Economics References Committee; Consideration

5:52 pm

Photo of David JohnstonDavid Johnston (WA, Liberal Party, Shadow Minister for Defence) Share this | Hansard source

Mr Deputy President, I also congratulate you on your election to that position today. It is well deserved and is a very popular appointment. I sincerely congratulate you and look forward to attending the chamber and arguing the toss under your judicious and judicial guidance.

The Military Justice (Interim Measures) Act was introduced as an interim measure to sustain the military justice system while Defence attempts to address the issue of the trial of serious service offences following the invalidation of the legislation establishing the Australian Military Court in the famous case of Lane v Morrison, which was handed down on, I think, 26 August 2009. The minister at the time, Senator Faulkner, said that the legislative mechanics of establishing a correctly constituted military court was of the highest priority. Unfortunately, like most high priorities for this government, we have neither seen nor heard of a successful piece of legislation arresting this problem since. Two years later, here we are and nothing has been achieved. Minister Smith, in his second reading speech on 10 May 2011, acknowledged that there would be new legislation but that it was still in the formulation stage.

The Military Justice (Interim Measures) Amendment Bill 2011 is very, very important. It is a stopgap measure to provide for the appointment and also the remuner­ation and other entitlements of statutory office holders—namely, the Chief Judge Advocate and two judge advocates, each of whom are full-time members of the Australian Defence Force. Schedule 3 of the act currently provides a fixed tenure for up to two years. Of course, the expiry of that term is the problem for the government. It expires in September this year and, accordingly, this bill is necessary to continue the remuneration and entitlements of those statutory office holders.

The Australian Military Court was established in 2007 by legislation supported by both sides of the parliament. The court's establishment followed a series of Senate committee reports over a number of years. I was involved in the 2005 Senate Standing Committee on Foreign Affairs, Defence and Trade military justice inquiry, which made a number of very important and serious recommendations touching on the issue of the administration of military justice inside Defence. As I said, on 26 August 2009, the High Court of Australia handed down its decision in the case of Lane v Morrison. The case challenged the constitutional validity of the then Australian Military Court. The High Court found unanimously that the provisions of the Defence Force Discipline Act 1982, establishing the Australian Military Court, were invalid because the Australian Military Court purported to exercise the judicial power of the Commonwealth without meeting the requirements set out in chapter 3 of our Constitution.

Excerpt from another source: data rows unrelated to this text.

(* ===== verification/LoopHeavy.v ===== *)
(** * LoopHeavy: the heavy task queue and the heavy thread

    Models [post_heavy_task], [wake_heavy_up] and [heavy_executor] of
    [src/core.cpp] as a step relation.  A post is the push under
    [heavy_queue_mtx_] and, separately, the [notify_one]; [hv_pending_notify]
    counts the posters between the two.  [condition_variable::wait] with a
    predicate is the loop it stands for: evaluate the predicate under the lock,
    then release and sleep in one step, then take the lock again on a
    notification or spuriously.  A notification reaches the thread only while
    it sleeps.  The predicate reads [exe_state_], which is not protected by the
    mutex, so [HV_sleepy] (predicate false, not asleep yet) is a point where
    the other threads can change it. *)

From S2P Require Import Prelude LoopIo.

Inductive hv_pc :=
| HV_none
| HV_check            (* [while (exe_state_ == Running)] *)
| HV_lock             (* [unique_lock wait_lock{heavy_queue_mtx_}] *)
| HV_pred             (* holds the lock, at the predicate *)
| HV_sleepy           (* holds the lock, predicate was false *)
| HV_sleep            (* lock released, waiting on [heavy_wake_cv_] *)
| HV_swap             (* holds the lock, predicate was true *)
| HV_run (n : nat)    (* lock released, [n] tasks of the queue were called *)
| HV_done.

#[export] Instance hv_pc_eq_dec : EqDecision hv_pc.
Proof. solve_decision. Defined.

Definition hv_locked (pc : hv_pc) : bool :=
  match pc with HV_pred | HV_sleepy | HV_swap => true | _ => false end.

Section heavy.
Context {T : Type}.

Record hv_side := mk_hv {
  hv_at : hv_pc;
  heavy_buffer_queue_ : list T;
  heavy_exe_queue_ : list T;
  hv_pending_notify : nat;
  hv_posted : list T;
  hv_executed : list T
}.

Definition hv_init : hv_side := mk_hv HV_none [] [] 0 [] [].

Definition hv_goto (pc : hv_pc) (s : hv_side) : hv_side :=
  mk_hv pc (heavy_buffer_queue_ s) (heavy_exe_queue_ s) (hv_pending_notify s)
    (hv_posted s) (hv_executed s).

(** [post_heavy_task], the part under the lock *)
Definition hv_push (t : T) (s : hv_side) : hv_side :=
  mk_hv (hv_at s) (heavy_buffer_queue_ s ++ [t]) (heavy_exe_queue_ s)
    (S (hv_pending_notify s)) (hv_posted s ++ [t]) (hv_executed s).

(** [heavy_wake_cv_.notify_one()]: the only possible waiter is the heavy
    thread, which goes back for the lock *)
Definition wake_heavy_up (s : hv_side) : hv_side :=
  match hv_at s with HV_sleep => hv_goto HV_lock s | _ => s end.

Definition hv_notified (s : hv_side) : hv_side :=
  mk_hv (hv_at s) (heavy_buffer_queue_ s) (heavy_exe_queue_ s)
    (pred (hv_pending_notify s)) (hv_posted s) (hv_executed s).

(** The predicate of the [wait]. *)
Definition hv_predicate (exe : exe_state) (s : hv_side) : bool :=
  negb (bool_decide (length (heavy_buffer_queue_ s) = 0%nat)) ||
  negb (bool_decide (exe = Running)).

(** [std::swap(heavy_exe_queue_, heavy_buffer_queue_)] and [unlock] *)
Definition hv_swap (s : hv_side) : hv_side :=
  mk_hv (HV_run 0) (heavy_exe_queue_ s) (heavy_buffer_queue_ s) (hv_pending_notify s)
    (hv_posted s) (hv_executed s).

Definition hv_call (t : T) (n : nat) (s : hv_side) : hv_side :=
  mk_hv (HV_run (S n)) (heavy_buffer_queue_ s) (heavy_exe_queue_ s) (hv_pending_notify s)
    (hv_posted s) (hv_executed s ++ [t]).

Definition hv_clear (s : hv_side) : hv_side :=
  mk_hv HV_check (heavy_buffer_queue_ s) [] (hv_pending_notify s)
    (hv_posted s) (hv_executed s).

(** The heavy thread's own steps; [exe] is the state it reads. *)
Inductive hv_thread (exe : exe_state) : hv_side -> hv_side -> Prop :=
| hv_step_enter s :
    hv_at s = HV_check -> exe = Running -> hv_thread exe s (hv_goto HV_lock s)
| hv_step_leave s :
    hv_at s = HV_check -> exe <> Running -> hv_thread exe s (hv_goto HV_done s)
| hv_step_lock s :
    hv_at s = HV_lock -> hv_thread exe s (hv_goto HV_pred s)
| hv_step_pred s :
    hv_at s = HV_pred ->
    hv_thread exe s (hv_goto (if hv_predicate exe s then HV_swap else HV_sleepy) s)
| hv_step_sleep s :
    hv_at s = HV_sleepy -> hv_thread exe s (hv_goto HV_sleep s)
| hv_step_swap s :
    hv_at s = HV_swap -> hv_thread exe s (hv_swap s)
| hv_step_call t n s :
    hv_at s = HV_run n -> heavy_exe_queue_ s !! n = Some t ->
    hv_thread exe s (hv_call t n s)
| hv_step_clear n s :
    hv_at s = HV_run n -> n = length (heavy_exe_queue_ s) ->
    hv_thread exe s (hv_clear s).

(** ... and everything that can happen to the heavy side. *)
Inductive hv_step (exe : exe_state) : hv_side -> hv_side -> Prop :=
| hv_step_thread s s' : hv_thread exe s s' -> hv_step exe s s'
| hv_step_post t s :
    hv_locked (hv_at s) = false -> hv_step exe s (hv_push t s)
| hv_step_notify s :
    (0 < hv_pending_notify s)%nat -> hv_step exe s (hv_notified (wake_heavy_up s))
| hv_step_spurious s :
    hv_at s = HV_sleep -> hv_step exe s (hv_goto HV_lock s).

(** ** Invariants *)

Definition hv_rest (s : hv_side) : list T :=
  match hv_at s with
  | HV_run n => drop n (heavy_exe_queue_ s)
  | _ => heavy_exe_queue_ s
  end.

(** The thread is asleep, or committed to it. *)
Definition hv_drowsy (s : hv_side) : Prop :=
  match hv_at s with HV_sleepy | HV_sleep => True | _ => False end.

As I said, the defence minister at the time said that the mechanics of establishing a correctly constituted military court were a priority. Here we are, two years later, and we are still waiting. This legislation is necessary because of the wait—because of the dilatory performance of the government on this. All stakeholders are keen to see the permanent establishment of a properly constituted military court to administer justice inside Defence.

The opposition supports the bill as drafted. I commend the bill to the Senate. The Senate has a very energetic and active role as a participant in the oversight of the military justice system and, as far as the opposition is concerned, that role will continue into the future.